## WHAT IS BEING ASKED
Exactly the lines from the opening of the data through the line containing "Section Rows." should be reproduced, please, with nothing added.

Dataset records:
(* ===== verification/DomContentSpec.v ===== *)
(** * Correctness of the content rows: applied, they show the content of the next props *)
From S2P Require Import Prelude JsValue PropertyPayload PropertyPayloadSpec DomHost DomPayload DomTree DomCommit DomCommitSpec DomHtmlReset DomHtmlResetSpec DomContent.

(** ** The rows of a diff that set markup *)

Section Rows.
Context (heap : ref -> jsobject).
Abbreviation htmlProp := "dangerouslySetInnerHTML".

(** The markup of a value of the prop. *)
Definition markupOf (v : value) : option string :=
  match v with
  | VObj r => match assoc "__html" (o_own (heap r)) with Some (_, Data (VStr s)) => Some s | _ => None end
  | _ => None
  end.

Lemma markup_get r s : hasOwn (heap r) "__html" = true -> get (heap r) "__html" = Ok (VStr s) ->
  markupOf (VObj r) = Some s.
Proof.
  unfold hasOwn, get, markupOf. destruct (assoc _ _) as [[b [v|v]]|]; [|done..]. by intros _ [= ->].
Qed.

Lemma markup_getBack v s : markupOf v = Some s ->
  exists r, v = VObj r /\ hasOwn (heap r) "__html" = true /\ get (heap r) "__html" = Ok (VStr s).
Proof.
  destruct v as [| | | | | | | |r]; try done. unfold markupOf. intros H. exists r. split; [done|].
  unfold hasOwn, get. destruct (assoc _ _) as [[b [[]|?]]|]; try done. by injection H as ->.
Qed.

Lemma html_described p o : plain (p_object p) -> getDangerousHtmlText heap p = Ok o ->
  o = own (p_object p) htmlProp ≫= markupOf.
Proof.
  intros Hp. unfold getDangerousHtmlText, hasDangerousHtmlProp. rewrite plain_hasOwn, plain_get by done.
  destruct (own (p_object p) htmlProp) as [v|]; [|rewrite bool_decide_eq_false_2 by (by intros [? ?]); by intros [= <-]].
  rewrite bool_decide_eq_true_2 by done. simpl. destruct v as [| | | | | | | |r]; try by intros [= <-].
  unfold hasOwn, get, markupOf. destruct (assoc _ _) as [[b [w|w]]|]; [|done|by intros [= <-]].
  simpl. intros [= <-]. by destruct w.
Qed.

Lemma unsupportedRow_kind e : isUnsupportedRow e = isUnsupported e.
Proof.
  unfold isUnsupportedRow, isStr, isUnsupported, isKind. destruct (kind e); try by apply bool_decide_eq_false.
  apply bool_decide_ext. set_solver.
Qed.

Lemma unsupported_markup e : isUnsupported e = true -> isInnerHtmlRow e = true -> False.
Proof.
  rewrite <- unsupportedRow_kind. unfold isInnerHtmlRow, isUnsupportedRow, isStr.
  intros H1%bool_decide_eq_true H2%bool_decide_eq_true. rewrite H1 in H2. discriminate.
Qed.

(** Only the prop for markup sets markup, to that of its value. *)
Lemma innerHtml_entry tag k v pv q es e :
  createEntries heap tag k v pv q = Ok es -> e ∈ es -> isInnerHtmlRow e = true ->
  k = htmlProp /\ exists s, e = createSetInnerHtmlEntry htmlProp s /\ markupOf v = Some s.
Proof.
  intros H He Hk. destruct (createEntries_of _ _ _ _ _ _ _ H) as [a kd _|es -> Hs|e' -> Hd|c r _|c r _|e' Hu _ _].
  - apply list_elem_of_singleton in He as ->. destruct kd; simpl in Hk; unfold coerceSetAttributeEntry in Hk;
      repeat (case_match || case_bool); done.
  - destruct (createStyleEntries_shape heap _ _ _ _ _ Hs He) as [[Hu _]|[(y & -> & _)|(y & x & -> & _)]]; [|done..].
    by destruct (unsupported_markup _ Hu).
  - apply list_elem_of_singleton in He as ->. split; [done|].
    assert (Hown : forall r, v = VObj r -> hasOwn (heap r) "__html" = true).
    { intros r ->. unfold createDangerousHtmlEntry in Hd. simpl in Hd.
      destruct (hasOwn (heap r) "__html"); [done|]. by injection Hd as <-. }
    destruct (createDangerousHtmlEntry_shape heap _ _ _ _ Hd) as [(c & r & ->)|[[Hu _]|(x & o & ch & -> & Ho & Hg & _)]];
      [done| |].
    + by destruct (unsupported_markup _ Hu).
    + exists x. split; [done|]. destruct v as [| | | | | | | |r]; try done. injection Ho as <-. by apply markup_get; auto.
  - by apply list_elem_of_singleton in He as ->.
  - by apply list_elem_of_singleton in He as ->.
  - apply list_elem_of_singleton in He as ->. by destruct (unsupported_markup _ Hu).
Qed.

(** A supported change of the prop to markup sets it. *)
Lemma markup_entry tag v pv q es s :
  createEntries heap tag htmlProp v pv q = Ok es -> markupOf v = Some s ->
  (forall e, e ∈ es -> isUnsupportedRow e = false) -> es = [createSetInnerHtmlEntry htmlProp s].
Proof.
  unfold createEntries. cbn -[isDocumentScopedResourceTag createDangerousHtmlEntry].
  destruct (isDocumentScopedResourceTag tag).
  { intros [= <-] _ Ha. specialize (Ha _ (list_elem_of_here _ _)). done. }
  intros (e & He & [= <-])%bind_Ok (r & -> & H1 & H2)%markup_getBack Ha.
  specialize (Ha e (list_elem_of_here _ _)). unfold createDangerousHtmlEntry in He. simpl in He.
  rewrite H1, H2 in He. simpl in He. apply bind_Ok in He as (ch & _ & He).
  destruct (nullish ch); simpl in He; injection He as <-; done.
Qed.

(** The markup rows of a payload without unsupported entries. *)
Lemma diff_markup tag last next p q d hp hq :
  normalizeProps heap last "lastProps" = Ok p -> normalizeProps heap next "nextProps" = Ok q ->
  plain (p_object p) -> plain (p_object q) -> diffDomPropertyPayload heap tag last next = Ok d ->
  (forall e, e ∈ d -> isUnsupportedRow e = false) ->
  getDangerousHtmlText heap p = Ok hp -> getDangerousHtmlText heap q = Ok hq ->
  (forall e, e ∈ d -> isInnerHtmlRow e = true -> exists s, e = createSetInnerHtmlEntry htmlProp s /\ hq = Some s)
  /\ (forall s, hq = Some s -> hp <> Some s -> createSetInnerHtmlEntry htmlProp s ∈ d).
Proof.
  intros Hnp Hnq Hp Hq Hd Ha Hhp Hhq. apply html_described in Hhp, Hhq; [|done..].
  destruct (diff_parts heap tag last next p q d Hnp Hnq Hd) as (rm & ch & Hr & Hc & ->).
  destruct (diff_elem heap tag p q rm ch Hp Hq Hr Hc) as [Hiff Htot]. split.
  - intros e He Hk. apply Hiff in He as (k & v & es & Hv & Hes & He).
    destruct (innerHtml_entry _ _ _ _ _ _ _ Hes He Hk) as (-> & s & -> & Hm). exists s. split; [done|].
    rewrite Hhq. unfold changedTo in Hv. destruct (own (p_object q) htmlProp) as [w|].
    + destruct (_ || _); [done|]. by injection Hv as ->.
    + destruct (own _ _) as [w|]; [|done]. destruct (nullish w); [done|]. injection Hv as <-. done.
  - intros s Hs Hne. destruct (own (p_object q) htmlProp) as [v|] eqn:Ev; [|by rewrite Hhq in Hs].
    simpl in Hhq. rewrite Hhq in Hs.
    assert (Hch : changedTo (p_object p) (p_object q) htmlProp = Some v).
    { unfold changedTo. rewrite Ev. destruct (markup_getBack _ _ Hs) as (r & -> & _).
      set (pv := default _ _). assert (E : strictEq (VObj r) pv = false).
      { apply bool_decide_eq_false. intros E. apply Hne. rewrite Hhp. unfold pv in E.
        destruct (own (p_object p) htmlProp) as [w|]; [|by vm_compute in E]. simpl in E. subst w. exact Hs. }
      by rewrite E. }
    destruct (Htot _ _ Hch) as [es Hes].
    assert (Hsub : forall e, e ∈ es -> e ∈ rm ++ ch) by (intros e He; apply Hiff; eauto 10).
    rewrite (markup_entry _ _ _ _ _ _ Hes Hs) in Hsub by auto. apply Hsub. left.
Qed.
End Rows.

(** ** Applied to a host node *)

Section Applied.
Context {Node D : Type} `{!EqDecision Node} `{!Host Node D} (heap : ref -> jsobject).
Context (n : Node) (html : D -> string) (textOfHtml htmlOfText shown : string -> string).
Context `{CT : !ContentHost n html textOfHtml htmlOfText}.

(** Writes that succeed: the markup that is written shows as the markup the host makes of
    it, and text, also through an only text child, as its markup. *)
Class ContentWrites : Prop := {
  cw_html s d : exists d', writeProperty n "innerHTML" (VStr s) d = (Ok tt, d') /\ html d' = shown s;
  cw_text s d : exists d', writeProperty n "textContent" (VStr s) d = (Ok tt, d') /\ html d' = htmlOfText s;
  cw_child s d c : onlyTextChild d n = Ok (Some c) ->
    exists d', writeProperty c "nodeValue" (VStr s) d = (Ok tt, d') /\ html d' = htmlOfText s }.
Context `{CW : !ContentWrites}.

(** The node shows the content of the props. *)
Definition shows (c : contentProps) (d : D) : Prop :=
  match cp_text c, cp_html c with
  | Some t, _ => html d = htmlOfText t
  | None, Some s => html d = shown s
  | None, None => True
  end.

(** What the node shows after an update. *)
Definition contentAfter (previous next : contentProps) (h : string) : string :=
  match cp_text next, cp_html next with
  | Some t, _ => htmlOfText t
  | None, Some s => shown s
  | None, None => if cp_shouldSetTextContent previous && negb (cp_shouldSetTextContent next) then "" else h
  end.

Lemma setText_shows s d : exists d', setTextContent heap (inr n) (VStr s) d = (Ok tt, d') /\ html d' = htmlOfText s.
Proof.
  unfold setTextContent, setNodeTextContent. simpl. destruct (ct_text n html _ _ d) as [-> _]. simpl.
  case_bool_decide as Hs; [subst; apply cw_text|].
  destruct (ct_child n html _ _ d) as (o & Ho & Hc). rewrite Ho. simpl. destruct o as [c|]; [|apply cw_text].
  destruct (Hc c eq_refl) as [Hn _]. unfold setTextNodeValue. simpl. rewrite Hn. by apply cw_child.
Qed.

## SOLUTION
(* ===== verification/DomContentSpec.v ===== *)
(** * Correctness of the content rows: applied, they show the content of the next props *)
From S2P Require Import Prelude JsValue PropertyPayload PropertyPayloadSpec DomHost DomPayload DomTree DomCommit DomCommitSpec DomHtmlReset DomHtmlResetSpec DomContent.

(** ** The rows of a diff that set markup *)

Section Rows.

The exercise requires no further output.